The conditions for those working in
the music halls in the London suburbs and around the country were
quite different to those my father enjoyed at the Palace Theatre.
The expected standard of performance and quality of the music was
usually not very high. There would be new artists each week, bringing
their own set of parts for the orchestra. The parts were often in
a very poor condition, well worn and covered in the markings of the
many musicians who had attempted to play from them over the years.
There would always be a rehearsal on Monday morning when the parts
were handed out along with arcane instructions from the conductor,
perhaps ‘2,2,1 and coda’, or 2,3,2, and coda or whatever was required.
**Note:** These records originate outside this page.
(** ** Versions *)

(** [pattern] occurs in [text] at [p]. *)
Definition occurs_at (pattern text : bytes) (p : nat) : Prop :=
  exists rest, drop p text = pattern ++ rest.

Lemma prefix_of_spec pattern text : prefix_of pattern text = true <-> exists rest, text = pattern ++ rest.
Proof.
  revert text. induction pattern as [| c pattern IH]; intros text; cbn [prefix_of].
  - split; [by exists text | done].
  - destruct text as [| d text]; [split; [done | intros [rest E]; done] |].
    rewrite andb_true_iff, IH. split.
    + intros [E [rest ->]]. apply Ascii.eqb_eq in E as ->. by exists rest.
    + intros [rest [= -> ->]]. split; [apply Ascii.eqb_refl | by exists rest].
Qed.

Lemma find_bytes_spec pattern text k :
  match find_bytes pattern text k with
  | Some p => (k <= p)%nat /\ occurs_at pattern text (p - k)
              /\ forall q, (k <= q < p)%nat -> ~ occurs_at pattern text (q - k)
  | None => pattern <> [] -> forall q, ~ occurs_at pattern text q
  end.
Proof.
  revert k. induction text as [| c text IH]; intros k; cbn [find_bytes].
  - destruct (prefix_of pattern []) eqn:P.
    + apply prefix_of_spec in P as [rest P]. split; [lia |]. rewrite Nat.sub_diag.
      split; [by exists rest | intros q; lia].
    + intros Ne q [rest E]. rewrite drop_nil in E. by destruct pattern.
  - destruct (prefix_of pattern (c :: text)) eqn:P.
    + apply prefix_of_spec in P as [rest P]. split; [lia |]. rewrite Nat.sub_diag.
      split; [by exists rest | intros q; lia].
    + assert (N0 : ~ occurs_at pattern (c :: text) 0).
      { intros [rest E]. cbn in E. by rewrite (proj2 (prefix_of_spec _ _) (ex_intro _ rest E)) in P. }
      specialize (IH (Datatypes.S k)). destruct (find_bytes pattern text (Datatypes.S k)) as [p |].
      * destruct IH as (L & [rest O] & N). split; [lia |].
        replace (p - k)%nat with (Datatypes.S (p - Datatypes.S k)) by lia. split; [by exists rest |].
        intros q Hq. destruct (Nat.eq_dec q k) as [-> | Nq]; [by rewrite Nat.sub_diag |].
        replace (q - k)%nat with (Datatypes.S (q - Datatypes.S k)) by lia. apply N. lia.
      * intros Ne [| q]; [done |]. intros O. by apply (IH Ne q).
Qed.

(** The leftmost of some versions. *)
Definition leftmost (versions : list string) (text : bytes) (o : option (nat * string)) : Prop :=
  match o with
  | Some (p, v) => v ∈ versions /\ occurs_at (unstr v) text p
                   /\ forall w q, w ∈ versions -> (q < p)%nat -> ~ occurs_at (unstr w) text q
  | None => forall w q, w ∈ versions -> ~ occurs_at (unstr w) text q
  end.

Definition pick (text : bytes) (best : option (nat * string)) (v : string) : option (nat * string) :=
  match find_bytes (unstr v) text 0 with
  | None => best
  | Some p =>
      match best with
      | Some (q, _) => if Nat.ltb p q then Some (p, v) else best
      | None => Some (p, v)
      end
  end.

Lemma pick_leftmost text vs best v :
  unstr v <> [] -> leftmost vs text best -> leftmost (vs ++ [v]) text (pick text best v).
Proof.
  intros Ne H. unfold pick. pose proof (find_bytes_spec (unstr v) text 0) as F.
  assert (In1 : forall w, w ∈ vs ++ [v] <-> w ∈ vs \/ w = v).
  { intros w. rewrite elem_of_app, list_elem_of_singleton. done. }
  destruct (find_bytes (unstr v) text 0) as [p |].
  - destruct F as (_ & O & N). rewrite Nat.sub_0_r in O.
    assert (Nv : forall q, (q < p)%nat -> ~ occurs_at (unstr v) text q).
    { intros q Hq. specialize (N q ltac:(lia)). by rewrite Nat.sub_0_r in N. }
    destruct best as [[q w] |]; cbn in H.
    + destruct H as (Hw & Ow & Nw). destruct (Nat.ltb_spec p q); cbn.
      * split_and!; [apply In1; by right | done |]. intros x y Hx Hy. apply In1 in Hx as [Hx | ->]; [| by apply Nv].
        apply Nw; [done | lia].
      * split_and!; [apply In1; by left | done |]. intros x y Hx Hy. apply In1 in Hx as [Hx | ->]; [by apply Nw |].
        apply Nv. lia.
    + split_and!; [apply In1; by right | done |]. intros x y Hx Hy. apply In1 in Hx as [Hx | ->]; [by apply H | by apply Nv].
  - specialize (F Ne). destruct best as [[q w] |]; cbn in H |- *.
    + destruct H as (Hw & Ow & Nw). split_and!; [apply In1; by left | done |].
      intros x y Hx Hy. apply In1 in Hx as [Hx | ->]; [by apply Nw | apply F].
    + intros x y Hx. apply In1 in Hx as [Hx | ->]; [by apply H | apply F].
Qed.

Lemma pick_all text vs seen best :
  Forall (fun v => unstr v <> []) vs -> leftmost seen text best ->
  leftmost (seen ++ vs) text (fold_left (pick text) vs best).
Proof.
  intros H. revert seen best. induction H as [| v vs Nv _ IH]; intros seen best L; cbn [fold_left].
  - by rewrite app_nil_r.
  - change (v :: vs) with ([v] ++ vs). rewrite app_assoc. by apply IH, pick_leftmost.
Qed.

Lemma first_version_leftmost text : leftmost KNOWN (unstr text) (first_version text).
Proof.
  change (first_version text) with (fold_left (pick (unstr text)) KNOWN None).
  apply (pick_all (unstr text) KNOWN []).
  - repeat constructor; discriminate.
  - intros w q Hw. by apply not_elem_of_nil in Hw.
Qed.

(** The version of a file is the leftmost known version number of its
    SDFVERSION string: 1.0, 2.0 and 2.1 are read with the 2.1 grammar, 3.0
    and 4.0 and a string without a version with the 3.0 grammar, and there is
    a warning exactly when it is neither 2.1 nor 3.0. *)
Theorem detect_version_leftmost (text : string) :
  exists o, leftmost KNOWN (unstr text) o /\
  match o with
  | Some (_, v) =>
      (detect_version text).1
        = (if decide (v ∈ ["1.0"; "2.0"; "2.1"]%string) then V2_1 else V3_0)
      /\ ((detect_version text).2 = None <-> v = "2.1"%string \/ v = "3.0"%string)
  | None => (detect_version text).1 = V3_0 /\ (detect_version text).2 <> None
  end.
Proof.
  exists (first_version text). split; [apply first_version_leftmost |].
  pose proof (first_version_leftmost text) as L. unfold detect_version.
  destruct (first_version text) as [[p v] |]; [| by split].
  destruct L as [Hv _]. unfold KNOWN in Hv. rewrite !elem_of_cons, elem_of_nil in Hv.
  destruct Hv as [-> | [-> | [-> | [-> | [-> | []]]]]]; cbn; (split; [done |]);
    (split; [try discriminate; auto | intros [H | H]; try discriminate; done]).
Qed.

(** ** The data-set checks *)

(** The members of two values in a data set. *)
Definition both (v w : SdfValue) (set : nat) (a b : SdfNumber) : Prop :=
  (set < 3)%nat /\ member v set = Some a /\ member w set = Some b.

(** A search of the three data sets for the first pair that [bad] accepts. *)
Lemma search_sets (v w : SdfValue) (bad : SdfNumber -> SdfNumber -> bool) :
  let found := foldr (fun set found =>
    match member v set, member w set with
    | Some a, Some b => if bad a b then Some (a, b) else found
    | _, _ => found
    end) None [0; 1; 2]%nat in
  match found with
  | Some (a, b) => bad a b = true /\ exists set, both v w set a b
  | None => forall set a b, both v w set a b -> bad a b = false
  end.
Proof.
  cbn zeta. unfold both. cbn [foldr].
  destruct (member v 0) as [a0 |] eqn:A0, (member w 0) as [b0 |] eqn:B0; try destruct (bad a0 b0) eqn:F0;
    try (split; [done | exists 0%nat; split_and!; [lia | done | done]]);
  (destruct (member v 1) as [a1 |] eqn:A1, (member w 1) as [b1 |] eqn:B1; try destruct (bad a1 b1) eqn:F1;
    try (split; [done | exists 1%nat; split_and!; [lia | done | done]]));
  (destruct (member v 2) as [a2 |] eqn:A2, (member w 2) as [b2 |] eqn:B2; try destruct (bad a2 b2) eqn:F2;
    try (split; [done | exists 2%nat; split_and!; [lia | done | done]]));
  intros [| [| [| set]]] a b (L & Ha & Hb); simplify_eq; try done; lia.
Qed.

(** Every member of a value is a normalized number in range, as parsing
    guarantees. *)
Definition members_ok (v : SdfValue) : Prop := forall set n, member v set = Some n -> number_ok n.

Lemma negated_Q n : number_ok n -> (to_Q (negated n) == - to_Q n)%Q.
Proof.
  intros (_ & M & _). unfold negated, to_Q. cbn [mantissa exponent].
  rewrite wrap_i64_small by (unfold in_i64, i64_min, i64_max; lia). apply scaled_opp.
Qed.

(** [cmp_exact a (negated b)] decides the sign of the sum. *)
Lemma cmp_negated a b :
  number_ok b -> cmp_exact a (negated b) = Datatypes.Gt <-> (0 < to_Q a + to_Q b)%Q.
Proof.
  intros B. rewrite cmp_exact_spec, <- Qgt_alt, negated_Q by done. split; intros H.
  - rewrite <- (Qplus_opp_r (to_Q b)), Qplus_comm. apply Qplus_lt_l with (z := (- to_Q b)%Q).
    ring_simplify. exact H.
  - apply Qplus_lt_l with (z := to_Q b). ring_simplify. by rewrite Qplus_comm.
Qed.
2,2,1 and coda meant that you were to play the first section of music
twice, the second section twice, the third section once and then,
at a sign, go to the section marked coda, bringing the music to an
end. There would probably be brief instructions about getting faster
and slower to match whatever was required on stage. The drummer had
a particularly difficult job. He had to play the necessary ‘effects’
for the comedians and clowns when they fell over or hit each other.
For them he might have to bang the bass drum or cymbal, hit the wood-block
or blow a whistle; for jugglers, tight-rope and trapeze artists a
side-drum role would usually be required before an especially difficult
or hazardous trick. He had to be very wide-awake as no two performances
would ever be just the same. With 10 to 12 turns to rehearse there
was no time for much refinement. I am thankful I never had to do work
of that kind, and particularly that I didn’t have to go as a deputy.
By the 1930s there were fewer music
halls though some of those that remained had quite good orchestras.
I remember going to see pantomimes at Christmas time at the Shepherd’s
Bush Empire and Chiswick Empire. The orchestras at both were considered
good enough to make regular broadcasts. The popularity of the cinema
and television gradually killed off most of the few remaining Variety
Theatres, as Music Halls came to be called. The last one to close
was the Metropolitan Edgware Road, in London, finally bringing to
an end a tradition of remarkable popular entertainment where there
was a real interaction between the performers on stage and the audience.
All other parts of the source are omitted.